For over 12 years he had stayed the summers in Abadan. It was a normal practice for the rest of us (my mother, sister and I) to go to Teheran during the school summer holidays – nearly 3 months -, where the rest of the extended family lived. I only remember 2-3 summers that I spent in Abadan.

I am pretty sure that the heat and the pollution of Abadan had effected his heart as he was still under forty.

In late autumn my mother packed everything and we flied to Teheran.

I think this was my first flight when travelling to Teheran and perhaps my first exile as well.

 

 Friday 16th Sep. 05
Just past 2 p.m.

“Where are your people now?...”  UB40 is playing.

 I’m sitting in a bar/cafe. This terrace is full of hibiscus in flowers; some are bright red (rosa-sinensis) and others white with a gentle pink at the bottom of their petals, and a stronger pink on their styles and stigmas. The plants are over 2 metres tall and cover the surroundings. There is also a gourd with pepos hanging from it, one of them quite large. It is wondrous how this huge vegetable hangs in the air and does not drop. They are not the same sort I had seen in Lesbos (another Greek island near Turkey), but more circular and the colour of a pale watermelon.

Otherwise many of the green plants here are the sorts which remain tiny as house plants in British homes. Here however they are claiming their rights to a larger space with no resentment faced.

The front of the café has a wooden ceiling, but this side of the terrace the ceiling is a tent like fabric in dirty white - or rather a white which has become dirty – fixed to a solid metal frame structure. In fact some of the dirt has concentrated into distinct lines. Marble softened by the passage of time into fabric - a marble tent.

Overall a trendy place for Lendas, it’s called Internet Café. I don’t see any computers on this side and don’t intend to look if there are any on the other side neither; the freedom to be disconnected to an increasingly one dimensional life.

A German couple sits at the table next to me. That’s about it on this side.

The woman who served the Greek coffee is having a conversation on the other side. Still UB40 and the reggae, which somehow goes well with this café.

The terrace reminds me of my maternal grandfather’s rented house in Darband (in Shemiran):

The house door was on the north side. There were tall trees in front and perhaps a hoze.

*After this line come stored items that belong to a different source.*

(** C2.  A node whose implementation fails every attempt: [execute]
    returns a failed result after exactly [max_retries + 1] invocations,
    and its error is "failed after {max_retries} attempts: {last_error}",
    where the count is [max_retries] itself and [last_error] is the error
    text of the final attempt's [NodeResult]. *)
Theorem execute_fails_after_budget {St : Type} (spec : NodeSpec)
    (impl : NodeProtocol St) (goal : Goal)
    (initial_state : gmap string string) (fuel : nat) :
  always_fails impl →
  inputs_available spec initial_state →
  ∃ r st input last_error,
    build_input (input_keys spec) initial_state = inr input
    ∧ run_single (Datatypes.S fuel) spec impl goal initial_state
      = Some (Returned r, st)
    ∧ success r = false
    ∧ invocations (id spec) (trace st) = max_retries spec + 1
    ∧ nth_attempt_result spec input goal impl (max_retries spec + 1)
      = NodeFailure last_error
    ∧ error r = Some ("failed after " +:+ Py.str_of_nat (max_retries spec)
                      +:+ " attempts: " +:+ last_error).
Proof. apply run_single_fails. Qed.

(** The second test: [max_retries = 2], three invocations. *)
Lemma execute_fails_after_budget_witness :
  ∃ r st input last_error,
    build_input [] ∅ = inr input
    ∧ run_single 1 fragile_spec failing_node (test_goal "low") ∅
      = Some (Returned r, st)
    ∧ success r = false
    ∧ invocations "fragile_node" (trace st) = 3
    ∧ nth_attempt_result fragile_spec input (test_goal "low") failing_node 3
      = NodeFailure last_error
    ∧ error r = Some ("failed after " +:+ "2" +:+ " attempts: " +:+ last_error).
Proof.
  apply (execute_fails_after_budget fragile_spec failing_node
           (test_goal "low") ∅ 0).
  - apply failing_node_always_fails.
  - by apply no_input_keys_available.
Defined.

Example test_executor_respects_custom_max_retries_low :
  match run_single 1 fragile_spec failing_node (test_goal "low") ∅ with
  | Some (Returned r, st) =>
      success r = false
      ∧ self <$> (registry st !! "fragile_node") = Some 3
      ∧ error r = Some "failed after 2 attempts: Permanent error (attempt 3)"
  | _ => False
  end.
Proof. vm_compute. by repeat split. Qed.

(** *** The default budget *)

Lemma prefix_append (p rest : string) : String.prefix p (p +:+ rest) = true.
Proof.
  induction p as [|a p IH]; simpl; [by destruct rest|].
  destruct (ascii_dec a a); [exact IH|done].
Qed.

Lemma contains_unfold (needle hay : string) :
  Py.contains needle hay
  = String.prefix needle hay
    || match hay with
       | EmptyString => false
       | String _ rest => Py.contains needle rest
       end.
Proof. by destruct hay. Qed.

Lemma contains_prefix (p rest : string) : Py.contains p (p +:+ rest) = true.
Proof. by rewrite contains_unfold, prefix_append. Qed.

(** C3.  A [NodeSpec] built without [max_retries] has [max_retries = 3]: a
    node that fails every attempt is invoked exactly 4 times and the run
    fails with an error that contains "failed after 3 attempts". *)
Theorem execute_respects_default_max_retries {St : Type}
    (node_id name node_type : string) (tools input_keys output_keys : list string)
    (impl : NodeProtocol St) (goal : Goal)
    (initial_state : gmap string string) (fuel : nat) :
  let spec := NodeSpec_new node_id name node_type tools None
                input_keys output_keys in
  always_fails impl →
  inputs_available spec initial_state →
  max_retries spec = 3
  ∧ ∃ r st message,
      run_single (Datatypes.S fuel) spec impl goal initial_state
      = Some (Returned r, st)
      ∧ success r = false
      ∧ invocations node_id (trace st) = 4
      ∧ error r = Some message
      ∧ Py.contains "failed after 3 attempts" message = true.
Proof.
  intros spec Hbeh Hav. split; [reflexivity|].
  destruct (run_single_fails fuel spec impl goal initial_state Hbeh Hav)
    as (r & st & input & last & _ & Hrun & Hfail & Hcount & _ & Herr).
  exists r, st. eexists. split; [exact Hrun|]. split; [exact Hfail|].
  split; [exact Hcount|]. split; [exact Herr|].
  apply (contains_prefix "failed after 3 attempts" (": " +:+ last)).
Qed.

(** The third test: [max_retries] left out, four invocations. *)
Lemma execute_respects_default_max_retries_witness :
  max_retries default_spec = 3
  ∧ ∃ r st message,
      run_single 1 default_spec failing_node (test_goal "default") ∅
      = Some (Returned r, st)
      ∧ success r = false
      ∧ invocations "default_node" (trace st) = 4
      ∧ error r = Some message
      ∧ Py.contains "failed after 3 attempts" message = true.
Proof.
  apply (execute_respects_default_max_retries "default_node" "Default Node"
           "function" [] [] ["result"] failing_node (test_goal "default") ∅ 0).
  - apply failing_node_always_fails.
  - by apply no_input_keys_available.
Defined.

Example test_executor_respects_default_max_retries :
  match run_single 1 default_spec failing_node (test_goal "default") ∅ with
  | Some (Returned r, st) =>
      success r = false
      ∧ self <$> (registry st !! "default_node") = Some 4
      ∧ error r = Some "failed after 3 attempts: Permanent error (attempt 4)"
  | _ => False
  end.
Proof. vm_compute. by repeat split. Qed.

(** *** Graph validation *)

Lemma flat_map_nil_iff {A B : Type} (f : A → list B) (l : list A) :
  flat_map f l = [] ↔ ∀ x, x ∈ l → f x = [].
Proof.
  induction l as [|a l IH]; simpl.
  - split; [|done]. intros _ x Hx. by apply elem_of_nil in Hx.
  - split.
    + intros He. apply app_eq_nil in He as [Ha Hl]. intros x Hx.
      apply elem_of_cons in Hx as [->|Hx]; [done|]. by apply IH.
    + intros H. rewrite (H a) by apply list_elem_of_here. simpl.
      apply IH. intros x Hx. apply H. by apply list_elem_of_further.
Qed.

Lemma elem_of_flat_map_intro {A B : Type} (f : A → list B) (l : list A)
    (x : A) (y : B) :
  x ∈ l → y ∈ f x → y ∈ flat_map f l.
Proof.
  intros Hx Hy. apply list_elem_of_In, in_flat_map. exists x.
  split; by apply list_elem_of_In.
Qed.

Section Validation.

Context {St : Type}.
Variable registry : gmap string (NodeProtocol St).
Variable graph : GraphSpec.

Lemma validate_graph_nil_iff :
  validate_graph registry graph = [] ↔ well_wired registry graph.
Proof.
  unfold validate_graph, well_wired.
  rewrite !app_nil, !flat_map_nil_iff. split.
  - intros (He & Hentry & Ht & Hn). repeat split.
    + specialize (He e H). by destruct (declared graph e.1).
    + specialize (He e H). destruct (declared graph e.1); [|done].
      by destruct (declared graph e.2).
    + by destruct (declared graph (entry_node graph)).
    + intros t Hin. specialize (Ht t Hin). by destruct (declared graph t).
    + intros n Hin. specialize (Hn n Hin). by destruct (registry !! id n).
  - intros (He & Hentry & Ht & Hn). repeat split.
    + intros e Hin. destruct (He e Hin) as [-> ->]. done.
    + by rewrite Hentry.
    + intros t Hin. by rewrite (Ht t Hin).
    + intros n Hin. by destruct (Hn n Hin) as [impl ->].
Qed.

End Validation.

(** C4.  Validation passes exactly when every edge endpoint, the entry node
    and every terminal node are declared and every declared node has a
    registered implementation; each single violation is in the list it
    returns; and when there is any, [execute] ends with one configuration
    error that carries the whole list, before the run is started and so
    before any node is invoked. *)
Theorem execute_reports_all_violations {St : Type}
    (registry : gmap string (NodeProtocol St)) (graph : GraphSpec)
    (goal : Goal) (initial_state : gmap string string) (fuel : nat) :
  let violations := validate_graph registry graph in
  (violations = [] ↔ well_wired registry graph)
  ∧ (∀ e, e ∈ edges graph → declared graph e.1 = false →
          EdgeSourceUndeclared e ∈ violations)
  ∧ (∀ e, e ∈ edges graph → declared graph e.2 = false →
          EdgeTargetUndeclared e ∈ violations)
  ∧ (declared graph (entry_node graph) = false →
     EntryNodeUndeclared (entry_node graph) ∈ violations)
  ∧ (∀ t, t ∈ terminal_nodes graph → declared graph t = false →
          TerminalNodeUndeclared t ∈ violations)
  ∧ (∀ n, n ∈ nodes graph → registry !! id n = None →
          NodeNotRegistered (id n) ∈ violations)
  ∧ (violations ≠ [] →
     execute fuel registry graph goal initial_state
     = Some (ConfigurationError violations,
             {| shared := initial_state; registry := registry; trace := [] |})).
Proof.
  intros violations. subst violations.
  split; [apply validate_graph_nil_iff|].
  unfold validate_graph. repeat split.
  - intros e Hin Hd. apply elem_of_app. left.
    apply (elem_of_flat_map_intro _ _ e); [done|]. rewrite Hd.
    apply list_elem_of_here.
  - intros e Hin Hd. apply elem_of_app. left.
    apply (elem_of_flat_map_intro _ _ e); [done|]. rewrite Hd.
    apply elem_of_app. right. apply list_elem_of_here.
  - intros Hd. apply elem_of_app. right. apply elem_of_app. left.
    rewrite Hd. apply list_elem_of_here.
  - intros t Hin Hd. apply elem_of_app. right. apply elem_of_app. right.
    apply elem_of_app. left.
    apply (elem_of_flat_map_intro _ _ t); [done|]. rewrite Hd.
    apply list_elem_of_here.
  - intros n Hin Hr. apply elem_of_app. right. apply elem_of_app. right.
    apply elem_of_app. right.
    apply (elem_of_flat_map_intro _ _ n); [done|]. rewrite Hr.
    apply list_elem_of_here.
  - intros Hne. unfold execute. fold (validate_graph registry graph) in *.
    by destruct (validate_graph registry graph).
Qed.

(** A graph with three wiring defects: all three are reported, and no node
    runs although the entry node is declared and registered. *)
Example broken_graph_is_rejected :
  execute 5 (register_node ∅ "fragile_node" failing_node) broken_graph
    (test_goal "broken") ∅
  = Some (ConfigurationError
            [EdgeTargetUndeclared ("fragile_node", "nowhere");
             TerminalNodeUndeclared "gone";
             NodeNotRegistered "default_node"],
          {| shared := ∅;
             registry := register_node ∅ "fragile_node" failing_node;
             trace := [] |}).
Proof. reflexivity. Qed.

(** *** The other scenarios of the test module *)

Example test_executor_max_retries_one_succeeds_immediately :
  match run_single 1 one_retry_spec (flaky_node (Some 1)) (test_goal "one") ∅ with
  | Some (Returned r, st) =>
      success r = true
      ∧ (flaky_attempt_count ∘ self) <$> (registry st !! "one_retry_node")
        = Some 2
  | _ => False
  end.
Proof. vm_compute. by repeat split. Qed.

(** A budget of one retry is not enough for two failures. *)
Example one_retry_is_not_enough_for_two_failures :
  match run_single 1 one_retry_spec (flaky_node (Some 2)) (test_goal "one") ∅ with
  | Some (Returned r, st) =>
      success r = false
      ∧ invocations "one_retry_node" (trace st) = 2
      ∧ error r = Some "failed after 1 attempts: Transient error (attempt 2)"
  | _ => False
  end.
Proof. vm_compute. by repeat split. Qed.

(** Two nodes of one graph keep their own budgets: the first succeeds at
    its third and last attempt, the second at its sixth, and the second
    reads the key the first one wrote. *)
Example two_nodes_keep_their_own_budgets :
  match execute 2
          (register_node (register_node ∅ "node1" (writer_node "result1" 2))
             "node2" (writer_node "result2" 5))
          two_node_graph (test_goal "two") ∅ with
  | Some (Returned r, st) =>
      success r = true
      ∧ invocations "node1" (trace st) = 3
      ∧ invocations "node2" (trace st) = 6
      ∧ output r !! "result1" = Some "succeeded after 3 attempts"
      ∧ output r !! "result2" = Some "succeeded after 6 attempts"
  | _ => False
  end.
Proof. vm_compute. by repeat split. Qed.

(** A node whose declared input is not in the shared state is not run. *)
Example missing_input_aborts_the_run :
  match run_single 1 node2_spec (writer_node "result2" 0) (test_goal "two") ∅ with
  | Some (MissingInputError "node2" "result1", st) =>
      invocations "node2" (trace st) = 0
  | _ => False
  end.
Proof. vm_compute. reflexivity. Qed.

End ExecutorFacts.

(** * Further properties *)

(** ** The secret bootstrap and the store it unlocks *)

Module BootstrapMore.
Import Bootstrap.

(** The three ways a call can go. *)
Lemma ensure_cases (shell : shell_config) (env : gmap string string) :
  let env' := (ensure_credential_key_env shell env).2 in
  (Py.truthy_opt (env !! HIVE_CREDENTIAL_KEY) = true ∧ env' = env)
  ∨ (Py.truthy_opt (env !! HIVE_CREDENTIAL_KEY) = false
     ∧ shell_supplies shell = false ∧ env' = env)
  ∨ (Py.truthy_opt (env !! HIVE_CREDENTIAL_KEY) = false
     ∧ shell_supplies shell = true
     ∧ ∃ check v, shell = Some check
                  ∧ check HIVE_CREDENTIAL_KEY = (true, Some v)
                  ∧ Py.truthy v = true
                  ∧ env' = <[HIVE_CREDENTIAL_KEY := v]> env).
Proof.
  unfold ensure_credential_key_env, shell_supplies.
  destruct (Py.truthy_opt (env !! HIVE_CREDENTIAL_KEY)) eqn:Hk; simpl;
    [by left|right].
  destruct shell as [check|]; [|by left].
  destruct (check HIVE_CREDENTIAL_KEY) as [found [v|]] eqn:Hc;
    destruct found; simpl; try (by left).
  destruct (Py.truthy v) eqn:Hv; [|by left].
  right. split; [done|]. split; [done|]. by exists check, v.
Qed.

(** Whether the key is set to a non-empty value after the call. *)
Lemma ensure_key_truthy (shell : shell_config) (env : gmap string string) :
  Py.truthy_opt ((ensure_credential_key_env shell env).2 !! HIVE_CREDENTIAL_KEY)
  = Py.truthy_opt (env !! HIVE_CREDENTIAL_KEY) || shell_supplies shell.
Proof.
  destruct (ensure_cases shell env)
    as [[Hk ->]|[(Hk & Hs & ->)|(Hk & Hs & check & v & _ & _ & Hv & ->)]].
  - by rewrite Hk.
  - by rewrite Hk, Hs.
  - rewrite Hk, Hs. rewrite (lookup_insert_eq (M:=gmap string)). exact Hv.
Qed.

A few steps up the ground floor there were rooms on east and west side and a wide gangway open on north and the south side (baadkhan).  The gangway had an L shape when one faced the south. The first floor had two rooms on the south side, one large room on the east side for receiving guests ( these were in most houses a wasted space, as having guests was not anymore an everyday event like it was in 19th century Iran. It’s only in the last 25 years that many Iranian middle class have started to use the largest room as the living room for the family’s own use) and two rooms on the west side with the staircase in between.

In the middle there was this large terrace facing north and north west - again L shaped. It had wooden rails and balusters in dark brown.

The garden on the south side had tall trees close to each other with a hoze and a spare room which was used by my teenage uncle (daie) for his hobby working with wood and doing carpentry.

This house was heaven for playing hide and seek, but also you could be in one room and completely separate from all other rooms, a sense of instant privacy if you looked for it.

I remember one day playing on the alley with children when there was a sudden chaos and my older uncle (daie) - a paramedic - was fetched from the house. We heard that the woman of a neighbouring house had an epileptic attack (grand mal). All children including me followed my uncle into her house. Everyone gathered around her and my uncle. She was on the floor in the front yard, a woman in black with a purplish face.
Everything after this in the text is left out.